Telegraf → InfluxDB - Error 400 bad request - single line longer than the maximum of 65536 bytes

I’ve got two Telegraf processes gathering data using the SQL Server Input.
I get a few hundred points every 15sec.
Sometimes, some of those points seem to be invalid, and I get the following error

2020-02-14T09:53:18Z E! [outputs.influxdb] When writing to [http://127.0.0.1:8186]: 400 Bad Request: http: bad request
2020-02-14T09:53:18Z E! [agent] Error writing to outputs.influxdb: could not write any address

Since I got invalid points for several hours, I would like to count the number of points for each series in InfluxDB (filtered by time), in order to see which one has no data points for that interval and then debug further.

Now I’m using queries like this:

SELECT count("read_bytes") AS COUNT FROM "monitor"."short"."sqlserver_database_io" WHERE time > :dashboardTime: AND time < :upperDashboardTime: GROUP BY *

Which must be created for each measurement, Is it possible to count the number of points by series in a different way?

Could you get this from the _Internal database?

No, the internal db can tell you how many series there are in each database, but not how many points there are in a series

I know you can select count(*) in the CLI, not sure about from Chronograf. I’m curious though, is Telegraf writing directly to InfluxDB or are you using a proxy, the error isn’t quite what I would expect.

I’m not using a proxy, but I’m using a “Telegraf Gateway”. I have several Telegraf instances that gathers data and send it to another telegraf instance (the gateway), which uses the “influxdb listener” input plugin and finally sends the data to the database (InfluxDB).

I see the error in the telegraf logs of the “gatherers” instances.

An update on this issue:
Counting the number of points in the end helped me… every measurement had the same number of points for the given interval except one, which is the “sqlserver_requests” measurement.
It captures the query running on the database, so it does not have a constant amount of points by time interval, that said, every other measurement (which have a constant amount of point per interval) had the same amount of points, therefore none of them lost points. or at least this is what I think.
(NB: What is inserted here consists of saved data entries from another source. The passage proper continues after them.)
(** A [TPMS_SCHEME_HASH] over the first member of a larger structure. *)
Definition hash_of_ecdaa : umember TPMS_SCHEME_ECDAA TPMS_SCHEME_HASH := UMember
  (fun u => Some (Mk_TPMS_SCHEME_HASH (TPMS_SCHEME_ECDAA_hashAlg u)))
  (fun v u => Mk_TPMS_SCHEME_ECDAA (TPMS_SCHEME_HASH_hashAlg v) (TPMS_SCHEME_ECDAA_count u))
  zero_TPMS_SCHEME_HASH.
Definition hash_of_xor : umember TPMS_SCHEME_XOR TPMS_SCHEME_HASH := UMember
  (fun u => Some (Mk_TPMS_SCHEME_HASH (TPMS_SCHEME_XOR_hashAlg u)))
  (fun v u => Mk_TPMS_SCHEME_XOR (TPMS_SCHEME_HASH_hashAlg v) (TPMS_SCHEME_XOR_kdf u))
  zero_TPMS_SCHEME_HASH.

(** A sized buffer of capacity [cap] at the start of a larger one. *)
Definition sub_2b (cap : Z) : umember TPM2B TPM2B := UMember
  (fun u => Some (MkTPM2B (size u) (take (Z.to_nat cap) (buffer u))))
  (fun v u => MkTPM2B (size v) (buffer v ++ drop (Z.to_nat cap) (buffer u)))
  (zero_2b cap).
Definition Tss2_MU_TPMT_RSA_SCHEME_Marshal : option TPMT_RSA_SCHEME -> mstep :=
  TPMT_MARSHAL_2 TPMT_RSA_SCHEME'scheme (VAL Tss2_MU_UINT16_Marshal)
    TPMT_RSA_SCHEME'details TPMT_RSA_SCHEME'scheme (ADDR Tss2_MU_TPMU_ASYM_SCHEME_Marshal).
Definition Tss2_MU_TPMT_RSA_SCHEME_Unmarshal : ufn TPMT_RSA_SCHEME :=
  TPMT_UNMARSHAL_2 zero_TPMT_RSA_SCHEME TPMT_RSA_SCHEME'scheme Tss2_MU_UINT16_Unmarshal
    TPMT_RSA_SCHEME'details TPMT_RSA_SCHEME'scheme Tss2_MU_TPMU_ASYM_SCHEME_Unmarshal.

Definition Tss2_MU_TPMS_RSA_PARMS_Marshal : option TPMS_RSA_PARMS -> mstep :=
  TPMS_MARSHAL_4 TPMS_RSA_PARMS'symmetric (ADDR Tss2_MU_TPMT_SYM_DEF_OBJECT_Marshal)
    TPMS_RSA_PARMS'scheme (ADDR Tss2_MU_TPMT_RSA_SCHEME_Marshal)
    TPMS_RSA_PARMS'keyBits (VAL Tss2_MU_UINT16_Marshal)
    TPMS_RSA_PARMS'exponent (VAL Tss2_MU_UINT32_Marshal).
Definition Tss2_MU_TPMS_RSA_PARMS_Unmarshal : ufn TPMS_RSA_PARMS :=
  TPMS_UNMARSHAL_4 zero_TPMS_RSA_PARMS TPMS_RSA_PARMS'symmetric Tss2_MU_TPMT_SYM_DEF_OBJECT_Unmarshal
    TPMS_RSA_PARMS'scheme Tss2_MU_TPMT_RSA_SCHEME_Unmarshal
    TPMS_RSA_PARMS'keyBits Tss2_MU_UINT16_Unmarshal
    TPMS_RSA_PARMS'exponent Tss2_MU_UINT32_Unmarshal.

Definition Tss2_MU_TPMT_ECC_SCHEME_Marshal : option TPMT_ECC_SCHEME -> mstep :=
  TPMT_MARSHAL_2 TPMT_ECC_SCHEME'scheme (VAL Tss2_MU_UINT16_Marshal)
    TPMT_ECC_SCHEME'details TPMT_ECC_SCHEME'scheme (ADDR Tss2_MU_TPMU_ASYM_SCHEME_Marshal).
Definition Tss2_MU_TPMT_ECC_SCHEME_Unmarshal : ufn TPMT_ECC_SCHEME :=
  TPMT_UNMARSHAL_2 zero_TPMT_ECC_SCHEME TPMT_ECC_SCHEME'scheme Tss2_MU_UINT16_Unmarshal
    TPMT_ECC_SCHEME'details TPMT_ECC_SCHEME'scheme Tss2_MU_TPMU_ASYM_SCHEME_Unmarshal.

Definition Tss2_MU_TPMU_KDF_SCHEME_Marshal : option TPMS_SCHEME_HASH -> Z -> mstep :=
  TPMU_MARSHAL2 [
    (TPM2_ALG_MGF1, mcase (whole zero_TPMS_SCHEME_HASH) (ADDR Tss2_MU_TPMS_SCHEME_HASH_Marshal));
    (TPM2_ALG_KDF1_SP800_56A, mcase (whole zero_TPMS_SCHEME_HASH) (ADDR Tss2_MU_TPMS_SCHEME_HASH_Marshal));
    (TPM2_ALG_KDF1_SP800_108, mcase (whole zero_TPMS_SCHEME_HASH) (ADDR Tss2_MU_TPMS_SCHEME_HASH_Marshal));
    (TPM2_ALG_KDF2, mcase (whole zero_TPMS_SCHEME_HASH) (ADDR Tss2_MU_TPMS_SCHEME_HASH_Marshal))].
Definition Tss2_MU_TPMU_KDF_SCHEME_Unmarshal : ufn_sel TPMS_SCHEME_HASH :=
  TPMU_UNMARSHAL2 [
    (TPM2_ALG_MGF1, ucase (whole zero_TPMS_SCHEME_HASH) Tss2_MU_TPMS_SCHEME_HASH_Unmarshal);
    (TPM2_ALG_KDF1_SP800_56A, ucase (whole zero_TPMS_SCHEME_HASH) Tss2_MU_TPMS_SCHEME_HASH_Unmarshal);
    (TPM2_ALG_KDF1_SP800_108, ucase (whole zero_TPMS_SCHEME_HASH) Tss2_MU_TPMS_SCHEME_HASH_Unmarshal);
    (TPM2_ALG_KDF2, ucase (whole zero_TPMS_SCHEME_HASH) Tss2_MU_TPMS_SCHEME_HASH_Unmarshal)].

Definition Tss2_MU_TPMT_KDF_SCHEME_Marshal : option TPMT_KDF_SCHEME -> mstep :=
  TPMT_MARSHAL_2 TPMT_KDF_SCHEME'scheme (VAL Tss2_MU_UINT16_Marshal)
    TPMT_KDF_SCHEME'details TPMT_KDF_SCHEME'scheme (ADDR Tss2_MU_TPMU_KDF_SCHEME_Marshal).
Definition Tss2_MU_TPMT_KDF_SCHEME_Unmarshal : ufn TPMT_KDF_SCHEME :=
  TPMT_UNMARSHAL_2 zero_TPMT_KDF_SCHEME TPMT_KDF_SCHEME'scheme Tss2_MU_UINT16_Unmarshal
    TPMT_KDF_SCHEME'details TPMT_KDF_SCHEME'scheme Tss2_MU_TPMU_KDF_SCHEME_Unmarshal.

Definition Tss2_MU_TPMS_ECC_PARMS_Marshal : option TPMS_ECC_PARMS -> mstep :=
  TPMS_MARSHAL_4 TPMS_ECC_PARMS'symmetric (ADDR Tss2_MU_TPMT_SYM_DEF_OBJECT_Marshal)
    TPMS_ECC_PARMS'scheme (ADDR Tss2_MU_TPMT_ECC_SCHEME_Marshal)
    TPMS_ECC_PARMS'curveID (VAL Tss2_MU_UINT16_Marshal)
    TPMS_ECC_PARMS'kdf (ADDR Tss2_MU_TPMT_KDF_SCHEME_Marshal).
Definition Tss2_MU_TPMS_ECC_PARMS_Unmarshal : ufn TPMS_ECC_PARMS :=
  TPMS_UNMARSHAL_4 zero_TPMS_ECC_PARMS TPMS_ECC_PARMS'symmetric Tss2_MU_TPMT_SYM_DEF_OBJECT_Unmarshal
    TPMS_ECC_PARMS'scheme Tss2_MU_TPMT_ECC_SCHEME_Unmarshal
    TPMS_ECC_PARMS'curveID Tss2_MU_UINT16_Unmarshal
    TPMS_ECC_PARMS'kdf Tss2_MU_TPMT_KDF_SCHEME_Unmarshal.

Definition Tss2_MU_TPMS_ML_PARAMETER_SET_Marshal : option TPMS_ML_PARAMETER_SET -> mstep :=
  TPMS_MARSHAL_1 TPMS_ML_PARAMETER_SET'identifier (VAL Tss2_MU_UINT32_Marshal).
Definition Tss2_MU_TPMS_ML_PARAMETER_SET_Unmarshal : ufn TPMS_ML_PARAMETER_SET :=
  TPMS_UNMARSHAL_1 TPMS_ML_PARAMETER_SET'identifier Tss2_MU_UINT32_Unmarshal.

Definition Tss2_MU_TPMS_MLKEM_PARMS_Marshal : option TPMS_MLKEM_PARMS -> mstep :=
  TPMS_MARSHAL_2 TPMS_MLKEM_PARMS'nameAlg (VAL Tss2_MU_UINT16_Marshal)
    TPMS_MLKEM_PARMS'parameterSet (ADDR Tss2_MU_TPMS_ML_PARAMETER_SET_Marshal).
Definition Tss2_MU_TPMS_MLKEM_PARMS_Unmarshal : ufn TPMS_MLKEM_PARMS :=
  TPMS_UNMARSHAL_2 zero_TPMS_MLKEM_PARMS TPMS_MLKEM_PARMS'nameAlg Tss2_MU_UINT16_Unmarshal
    TPMS_MLKEM_PARMS'parameterSet Tss2_MU_TPMS_ML_PARAMETER_SET_Unmarshal.

Definition Tss2_MU_TPMS_MLDSA_PARMS_Marshal : option TPMS_MLDSA_PARMS -> mstep :=
  TPMS_MARSHAL_2 TPMS_MLDSA_PARMS'nameAlg (VAL Tss2_MU_UINT16_Marshal)
    TPMS_MLDSA_PARMS'parameterSet (ADDR Tss2_MU_TPMS_ML_PARAMETER_SET_Marshal).
Definition Tss2_MU_TPMS_MLDSA_PARMS_Unmarshal : ufn TPMS_MLDSA_PARMS :=
  TPMS_UNMARSHAL_2 zero_TPMS_MLDSA_PARMS TPMS_MLDSA_PARMS'nameAlg Tss2_MU_UINT16_Unmarshal
    TPMS_MLDSA_PARMS'parameterSet Tss2_MU_TPMS_ML_PARAMETER_SET_Unmarshal.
The “sqlserver_requests” measurement stores the query text as a tag (statement_text). My guess is that some texts cause this issue even if I have no proof of that yet.
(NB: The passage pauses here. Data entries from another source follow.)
Definition spec_TPMS_NV_PUBLIC : spec TPMS_NV_PUBLIC :=
  (spec_on (mget TPMS_NV_PUBLIC'nvIndex) (spec_int UINT32) ⊗
    spec_on (mget TPMS_NV_PUBLIC'nameAlg) (spec_int UINT16) ⊗
    spec_on (mget TPMS_NV_PUBLIC'attributes) (spec_int UINT32) ⊗
    spec_on (mget TPMS_NV_PUBLIC'authPolicy) spec_TPM2B_DIGEST ⊗
    spec_on (mget TPMS_NV_PUBLIC'dataSize) (spec_int UINT16) ⊗ spec_unit)%spec.
Lemma zero_TPMS_NV_PUBLIC_wf : s_wf spec_TPMS_NV_PUBLIC zero_TPMS_NV_PUBLIC.
Proof. exact (conj (zero_int_wf 4)
    (conj (zero_int_wf 2) (conj (zero_int_wf 4) (conj zero_TPM2B_DIGEST_wf (conj (zero_int_wf 2)
    I))))). Qed.
Lemma Tss2_MU_TPMS_NV_PUBLIC_ok {H : Host} :
  codec_ok (ADDR Tss2_MU_TPMS_NV_PUBLIC_Marshal) Tss2_MU_TPMS_NV_PUBLIC_Unmarshal spec_TPMS_NV_PUBLIC.
Proof. unfold Tss2_MU_TPMS_NV_PUBLIC_Marshal, Tss2_MU_TPMS_NV_PUBLIC_Unmarshal. mu_struct. exact zero_TPMS_NV_PUBLIC_wf. Qed.
#[export] Hint Resolve Tss2_MU_TPMS_NV_PUBLIC_ok : mu.
#[export] Instance spec_TPMS_NV_PUBLIC_ok : SpecOk spec_TPMS_NV_PUBLIC.
Proof. exact (co_spec _ _ _ (Tss2_MU_TPMS_NV_PUBLIC_ok (H:=little_endian_host))). Qed.

#[export] Hint Resolve zero_TPMS_NV_PUBLIC_wf : mu.

Definition spec_TPM2B_NV_PUBLIC := spec_sub spec_TPMS_NV_PUBLIC.
Lemma Tss2_MU_TPM2B_NV_PUBLIC_ok {H : Host} :
  lax_codec_ok (ADDR Tss2_MU_TPM2B_NV_PUBLIC_Marshal) Tss2_MU_TPM2B_NV_PUBLIC_Unmarshal spec_TPM2B_NV_PUBLIC.
Proof. apply tpm2b_sub_codec_ok; [eauto 2 with mu|cap_ok|cap_ok]. Qed.
#[export] Hint Resolve Tss2_MU_TPM2B_NV_PUBLIC_ok : mu.

Definition wf_TPMU_SENSITIVE_COMPOSITE : TPM2B -> Prop :=
  s_wf (spec_2b cap_TPM2B_PRIVATE_VENDOR_SPECIFIC).
Definition cases_TPMU_SENSITIVE_COMPOSITE := [
    (TPM2_ALG_RSA, spec_case wf_TPMU_SENSITIVE_COMPOSITE (sub_2b cap_TPM2B_PRIVATE_KEY_RSA) spec_TPM2B_PRIVATE_KEY_RSA);
    (TPM2_ALG_ECC, spec_case wf_TPMU_SENSITIVE_COMPOSITE (sub_2b cap_TPM2B_ECC_PARAMETER) spec_TPM2B_ECC_PARAMETER);
    (TPM2_ALG_KEYEDHASH, spec_case wf_TPMU_SENSITIVE_COMPOSITE (sub_2b cap_TPM2B_SENSITIVE_DATA) spec_TPM2B_SENSITIVE_DATA);
    (TPM2_ALG_SYMCIPHER, spec_case wf_TPMU_SENSITIVE_COMPOSITE (sub_2b cap_TPM2B_SYM_KEY) spec_TPM2B_SYM_KEY);
    (TPM2_ALG_MLKEM, spec_case wf_TPMU_SENSITIVE_COMPOSITE (sub_2b cap_TPM2B_MLKEM_PRIVATE_KEY) spec_TPM2B_MLKEM_PRIVATE_KEY);
    (TPM2_ALG_MLDSA, spec_case wf_TPMU_SENSITIVE_COMPOSITE (sub_2b cap_TPM2B_MLDSA_PRIVATE_KEY) spec_TPM2B_MLDSA_PRIVATE_KEY)].
Definition spec_TPMU_SENSITIVE_COMPOSITE := spec_union wf_TPMU_SENSITIVE_COMPOSITE cases_TPMU_SENSITIVE_COMPOSITE.
Definition max_TPMU_SENSITIVE_COMPOSITE := cases_max cases_TPMU_SENSITIVE_COMPOSITE.
Lemma zero_TPMU_SENSITIVE_COMPOSITE_wf : wf_TPMU_SENSITIVE_COMPOSITE (zero_2b cap_TPM2B_PRIVATE_VENDOR_SPECIFIC).
Proof. apply zero_2b_wf; cap_ok. Qed.
#[export] Hint Resolve zero_TPMU_SENSITIVE_COMPOSITE_wf : mu.
Lemma Tss2_MU_TPMU_SENSITIVE_COMPOSITE_ok {H : Host} :
  union_ok (ADDR Tss2_MU_TPMU_SENSITIVE_COMPOSITE_Marshal) Tss2_MU_TPMU_SENSITIVE_COMPOSITE_Unmarshal
    wf_TPMU_SENSITIVE_COMPOSITE spec_TPMU_SENSITIVE_COMPOSITE max_TPMU_SENSITIVE_COMPOSITE.
Proof. mu_union. Qed.
#[export] Hint Resolve Tss2_MU_TPMU_SENSITIVE_COMPOSITE_ok : mu.
#[export] Instance spec_TPMU_SENSITIVE_COMPOSITE_ok z : SpecOk (spec_TPMU_SENSITIVE_COMPOSITE z).
Proof. exact (union_ok_spec (Tss2_MU_TPMU_SENSITIVE_COMPOSITE_ok (H:=little_endian_host)) z). Qed.
#[export] Instance sel_TPMU_SENSITIVE_COMPOSITE_ok {T} (sel : T -> Z) get :
  SpecOk (spec_sel sel get wf_TPMU_SENSITIVE_COMPOSITE spec_TPMU_SENSITIVE_COMPOSITE max_TPMU_SENSITIVE_COMPOSITE).
Proof. exact (union_ok_sel (Tss2_MU_TPMU_SENSITIVE_COMPOSITE_ok (H:=little_endian_host)) sel get). Qed.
I will set the log to debug mode, and also output the values to a file, to see if that captures the problematic points. Any other suggestion about how to debug this issue is appreciated.

I’ve discovered the source of the issue.
What didn’t work
Enabling more verbose logging (debug = true) and outputting the data to a file (outputs.file) did not report any error.

What did work
Enabling verbose logging on the Telegraf “gateway” process reported the following error

D! [inputs.influxdb_listener] Http_listener received a single line longer than the maximum of 65536 bytes
2020-02-17T10:49:23Z D! [inputs.influxdb_listener] Http_listener received a single line longer than the maximum of 65536 bytes
2020-02-17T10:49:23Z D! [inputs.influxdb_listener] Http_listener received a single line longer than the maximum of 65536 bytes
2020-02-17T10:49:23Z D! [outputs.influxdb] Wrote batch of 5000 metrics in 95.2228ms
2020-02-17T10:49:23Z D! [outputs.influxdb] Buffer fullness: 11833 / 50000 metrics

The Issue
The issue is that the query text is too big to be stored, strings have a limit of 64kb (docs here)

From this old post, looks like the limit only applies to tag values, and not to field values.

@daniel can you confirm that the limit does not apply to field values?

At the moment a solution could be the parameter “max_line_size” in the influx listener plugin used by the Telegraf “gateway”

[[inputs.influxdb_listener]]
  {...}
  ## Maximum line size allowed to be sent in bytes.
  ## 0 means to use the default of 65536 bytes (64 kibibytes)
  max_line_size = 0
  {...}

Update:
changing the “max_line_size” configuration helps and I get fewer errors, but another problem has appered…

2020-02-17T11:49:00Z E! [outputs.influxdb] When writing to [http://127.0.0.1:8086]: received error partial write: __HugeLineProtocolString__  : max key length exceeded: 85962 > 65535 dropped=0; discarding points

The point key max size is 64kb, and the string alone weights 84kb, and I think for this there is no workaround if not opening an issue to change this column from tag to field

Sounds like we have a couple issues to sort out. As an aside, we are actually making some changes to the influxdb_listener plugin right now, and we are actually planning to remove the line limiter and use only the max body limit in 1.14.

A quick test seems to show that the string fields can be larger than 65KiB, I’ll ask around on if there is a maximum. I’ll also look into adding the 64KiB limit to the line protocol parser, or perhaps only when we are serializing the data the limit should be applied.

There has been some discussion about this particular query, and I’m beginning to think we should move this item to a field. Check out #6976 and #6678. In the meantime, you can use the converter processor to convert it to a string field.